# [ACTIVITY]
Begin at the line containing "Lemma word_shr (m" in the data below and go on through the line containing "pose proof (pow2_pos (n", repeating each line exactly; include both ends and no other line.

Dataset entries
= Beginning of Section =

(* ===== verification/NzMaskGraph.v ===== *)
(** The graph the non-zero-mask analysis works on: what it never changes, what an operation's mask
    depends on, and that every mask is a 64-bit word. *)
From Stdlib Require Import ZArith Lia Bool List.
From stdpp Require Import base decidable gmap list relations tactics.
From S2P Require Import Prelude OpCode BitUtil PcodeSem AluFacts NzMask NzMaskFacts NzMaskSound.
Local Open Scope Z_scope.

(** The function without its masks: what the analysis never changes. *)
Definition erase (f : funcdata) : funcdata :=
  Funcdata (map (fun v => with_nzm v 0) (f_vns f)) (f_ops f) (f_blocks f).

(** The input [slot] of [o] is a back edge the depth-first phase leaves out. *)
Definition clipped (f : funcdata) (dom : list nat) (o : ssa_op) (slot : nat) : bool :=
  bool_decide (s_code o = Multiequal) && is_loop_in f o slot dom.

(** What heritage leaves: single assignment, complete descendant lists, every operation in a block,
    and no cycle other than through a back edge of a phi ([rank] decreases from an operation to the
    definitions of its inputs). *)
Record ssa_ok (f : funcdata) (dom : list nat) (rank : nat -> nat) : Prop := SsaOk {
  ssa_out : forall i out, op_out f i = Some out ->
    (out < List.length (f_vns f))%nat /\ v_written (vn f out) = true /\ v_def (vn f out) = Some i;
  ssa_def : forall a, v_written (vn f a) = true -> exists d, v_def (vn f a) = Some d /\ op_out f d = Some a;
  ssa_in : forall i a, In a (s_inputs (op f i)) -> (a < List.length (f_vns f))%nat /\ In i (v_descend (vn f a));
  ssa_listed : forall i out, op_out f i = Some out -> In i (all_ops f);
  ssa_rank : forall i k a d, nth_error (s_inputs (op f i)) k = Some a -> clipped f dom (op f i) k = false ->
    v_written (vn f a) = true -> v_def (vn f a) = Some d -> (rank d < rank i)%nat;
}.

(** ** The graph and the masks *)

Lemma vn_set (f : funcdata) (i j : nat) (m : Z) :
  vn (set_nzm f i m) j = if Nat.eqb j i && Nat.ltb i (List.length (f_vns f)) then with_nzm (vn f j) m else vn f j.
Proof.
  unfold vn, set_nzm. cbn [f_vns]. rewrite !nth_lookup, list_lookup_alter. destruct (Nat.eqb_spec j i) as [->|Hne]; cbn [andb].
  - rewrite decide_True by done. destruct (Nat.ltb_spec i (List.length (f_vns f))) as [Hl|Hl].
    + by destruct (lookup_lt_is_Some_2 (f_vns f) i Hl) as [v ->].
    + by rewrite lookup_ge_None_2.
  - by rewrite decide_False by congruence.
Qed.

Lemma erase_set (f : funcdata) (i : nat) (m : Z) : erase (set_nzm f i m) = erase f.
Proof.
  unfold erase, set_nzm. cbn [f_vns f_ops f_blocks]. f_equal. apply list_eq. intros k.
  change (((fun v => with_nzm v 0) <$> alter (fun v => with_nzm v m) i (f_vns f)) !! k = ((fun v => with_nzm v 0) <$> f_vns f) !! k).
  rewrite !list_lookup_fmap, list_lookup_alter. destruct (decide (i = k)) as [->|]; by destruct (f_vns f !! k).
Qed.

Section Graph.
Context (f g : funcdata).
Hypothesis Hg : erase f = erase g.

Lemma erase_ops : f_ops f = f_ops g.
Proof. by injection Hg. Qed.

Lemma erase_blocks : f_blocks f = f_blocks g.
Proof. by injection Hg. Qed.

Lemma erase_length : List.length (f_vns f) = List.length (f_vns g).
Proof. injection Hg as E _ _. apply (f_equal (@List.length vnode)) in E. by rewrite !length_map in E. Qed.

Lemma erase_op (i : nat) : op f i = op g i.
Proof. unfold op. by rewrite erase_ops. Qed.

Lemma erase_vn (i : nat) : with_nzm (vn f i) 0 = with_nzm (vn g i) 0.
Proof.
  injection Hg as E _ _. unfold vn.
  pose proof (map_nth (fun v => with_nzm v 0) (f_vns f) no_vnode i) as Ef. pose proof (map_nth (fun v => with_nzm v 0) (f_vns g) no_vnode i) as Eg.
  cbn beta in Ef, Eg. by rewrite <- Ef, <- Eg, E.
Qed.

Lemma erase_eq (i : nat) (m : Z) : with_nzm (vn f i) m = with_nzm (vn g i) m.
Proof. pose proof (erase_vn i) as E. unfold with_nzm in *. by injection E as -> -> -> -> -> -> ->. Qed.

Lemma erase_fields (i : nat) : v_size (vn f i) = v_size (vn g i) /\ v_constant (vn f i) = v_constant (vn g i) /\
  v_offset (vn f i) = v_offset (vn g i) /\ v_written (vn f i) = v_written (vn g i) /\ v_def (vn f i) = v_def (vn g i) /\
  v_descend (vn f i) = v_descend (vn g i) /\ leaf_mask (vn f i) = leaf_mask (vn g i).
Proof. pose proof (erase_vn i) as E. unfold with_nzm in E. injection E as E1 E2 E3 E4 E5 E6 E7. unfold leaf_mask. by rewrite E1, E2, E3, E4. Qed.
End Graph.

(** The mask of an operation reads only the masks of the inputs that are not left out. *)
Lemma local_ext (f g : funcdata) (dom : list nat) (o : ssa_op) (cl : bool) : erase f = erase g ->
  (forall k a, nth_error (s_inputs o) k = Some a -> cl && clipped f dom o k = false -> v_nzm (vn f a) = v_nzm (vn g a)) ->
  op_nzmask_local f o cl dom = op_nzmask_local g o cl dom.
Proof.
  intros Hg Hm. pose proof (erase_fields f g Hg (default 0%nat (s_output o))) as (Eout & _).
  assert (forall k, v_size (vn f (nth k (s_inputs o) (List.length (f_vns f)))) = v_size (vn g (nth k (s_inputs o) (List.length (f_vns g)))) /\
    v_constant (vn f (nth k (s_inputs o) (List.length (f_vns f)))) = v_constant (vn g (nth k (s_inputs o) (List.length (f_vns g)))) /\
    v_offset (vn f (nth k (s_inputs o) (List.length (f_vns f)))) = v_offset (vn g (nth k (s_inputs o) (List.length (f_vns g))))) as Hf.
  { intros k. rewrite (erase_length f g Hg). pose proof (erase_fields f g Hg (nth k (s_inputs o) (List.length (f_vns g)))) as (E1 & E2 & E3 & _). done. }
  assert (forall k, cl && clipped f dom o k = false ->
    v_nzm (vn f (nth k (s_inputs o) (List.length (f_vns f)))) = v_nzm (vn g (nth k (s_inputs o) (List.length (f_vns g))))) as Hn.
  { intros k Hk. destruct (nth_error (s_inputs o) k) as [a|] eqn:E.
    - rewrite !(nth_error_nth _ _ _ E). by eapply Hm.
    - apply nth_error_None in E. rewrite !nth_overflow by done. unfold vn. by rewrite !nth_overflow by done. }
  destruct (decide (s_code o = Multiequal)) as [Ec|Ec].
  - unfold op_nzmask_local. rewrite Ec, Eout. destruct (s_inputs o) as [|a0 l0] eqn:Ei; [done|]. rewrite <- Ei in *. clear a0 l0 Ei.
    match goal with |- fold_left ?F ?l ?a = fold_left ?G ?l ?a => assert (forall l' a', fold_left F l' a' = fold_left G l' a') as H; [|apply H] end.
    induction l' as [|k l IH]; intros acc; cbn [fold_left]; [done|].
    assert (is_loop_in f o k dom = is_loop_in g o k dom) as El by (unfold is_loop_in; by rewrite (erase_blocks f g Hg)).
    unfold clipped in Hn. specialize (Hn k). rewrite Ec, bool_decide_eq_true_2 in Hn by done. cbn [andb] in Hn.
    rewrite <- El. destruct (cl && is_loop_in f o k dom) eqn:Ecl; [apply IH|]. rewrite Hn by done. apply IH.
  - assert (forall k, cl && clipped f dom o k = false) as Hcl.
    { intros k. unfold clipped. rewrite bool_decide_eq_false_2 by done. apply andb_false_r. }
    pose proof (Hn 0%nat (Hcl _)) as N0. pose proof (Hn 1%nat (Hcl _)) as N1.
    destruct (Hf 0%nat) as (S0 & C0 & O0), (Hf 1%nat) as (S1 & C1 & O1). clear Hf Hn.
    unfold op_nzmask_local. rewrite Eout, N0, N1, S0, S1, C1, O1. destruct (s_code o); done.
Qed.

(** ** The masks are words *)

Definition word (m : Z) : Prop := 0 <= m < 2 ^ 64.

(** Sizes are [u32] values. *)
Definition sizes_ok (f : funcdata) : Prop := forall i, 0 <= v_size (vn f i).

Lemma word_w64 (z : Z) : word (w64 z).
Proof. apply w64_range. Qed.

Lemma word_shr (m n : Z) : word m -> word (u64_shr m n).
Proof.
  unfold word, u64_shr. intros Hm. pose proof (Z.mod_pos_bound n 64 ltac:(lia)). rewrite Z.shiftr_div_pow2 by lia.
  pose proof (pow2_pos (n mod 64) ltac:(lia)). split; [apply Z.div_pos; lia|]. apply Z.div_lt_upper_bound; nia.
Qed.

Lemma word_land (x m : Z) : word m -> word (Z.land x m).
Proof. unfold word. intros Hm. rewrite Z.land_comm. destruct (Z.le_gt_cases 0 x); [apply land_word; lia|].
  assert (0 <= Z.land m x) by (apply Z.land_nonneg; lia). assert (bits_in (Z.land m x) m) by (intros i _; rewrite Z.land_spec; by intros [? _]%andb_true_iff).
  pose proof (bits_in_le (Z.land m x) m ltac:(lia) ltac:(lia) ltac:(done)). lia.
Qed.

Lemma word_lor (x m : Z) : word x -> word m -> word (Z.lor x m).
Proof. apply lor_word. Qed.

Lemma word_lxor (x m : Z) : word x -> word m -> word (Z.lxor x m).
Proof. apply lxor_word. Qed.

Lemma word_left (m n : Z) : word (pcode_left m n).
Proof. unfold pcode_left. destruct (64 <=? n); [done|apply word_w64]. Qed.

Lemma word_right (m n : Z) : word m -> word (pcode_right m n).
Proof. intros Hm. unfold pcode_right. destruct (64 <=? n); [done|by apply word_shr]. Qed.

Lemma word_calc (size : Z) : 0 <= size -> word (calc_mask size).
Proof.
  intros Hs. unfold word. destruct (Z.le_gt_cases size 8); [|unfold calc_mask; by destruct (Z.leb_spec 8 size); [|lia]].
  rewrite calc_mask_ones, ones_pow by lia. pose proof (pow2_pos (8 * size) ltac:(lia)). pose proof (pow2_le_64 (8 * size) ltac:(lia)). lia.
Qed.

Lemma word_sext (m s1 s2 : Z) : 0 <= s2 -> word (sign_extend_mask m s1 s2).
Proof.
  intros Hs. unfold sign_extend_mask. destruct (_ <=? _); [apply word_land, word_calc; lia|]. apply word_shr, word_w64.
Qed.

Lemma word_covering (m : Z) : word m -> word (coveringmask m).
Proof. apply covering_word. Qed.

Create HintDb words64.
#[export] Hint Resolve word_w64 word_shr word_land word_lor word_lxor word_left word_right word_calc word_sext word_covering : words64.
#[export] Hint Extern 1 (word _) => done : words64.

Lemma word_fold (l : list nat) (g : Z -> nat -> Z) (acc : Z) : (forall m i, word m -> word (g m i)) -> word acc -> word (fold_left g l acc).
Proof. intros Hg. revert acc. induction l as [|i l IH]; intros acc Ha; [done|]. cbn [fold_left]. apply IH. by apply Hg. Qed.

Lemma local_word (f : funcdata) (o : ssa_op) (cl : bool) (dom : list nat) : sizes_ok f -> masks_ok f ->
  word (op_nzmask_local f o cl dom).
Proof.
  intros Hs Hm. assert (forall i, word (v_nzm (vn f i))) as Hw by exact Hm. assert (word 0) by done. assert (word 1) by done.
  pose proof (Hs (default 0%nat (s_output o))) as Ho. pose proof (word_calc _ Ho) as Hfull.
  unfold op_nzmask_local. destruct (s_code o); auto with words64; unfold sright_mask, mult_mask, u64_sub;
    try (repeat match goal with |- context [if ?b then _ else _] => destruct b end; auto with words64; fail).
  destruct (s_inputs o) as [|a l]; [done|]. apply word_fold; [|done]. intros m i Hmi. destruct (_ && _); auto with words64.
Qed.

= End of Section =

# [ANSWER FOR THE TASK]
Lemma word_shr (m n : Z) : word m -> word (u64_shr m n).
Proof.
  unfold word, u64_shr. intros Hm. pose proof (Z.mod_pos_bound n 64 ltac:(lia)). rewrite Z.shiftr_div_pow2 by lia.
  pose proof (pow2_pos (n mod 64) ltac:(lia)). split; [apply Z.div_pos; lia|]. apply Z.div_lt_upper_bound; nia.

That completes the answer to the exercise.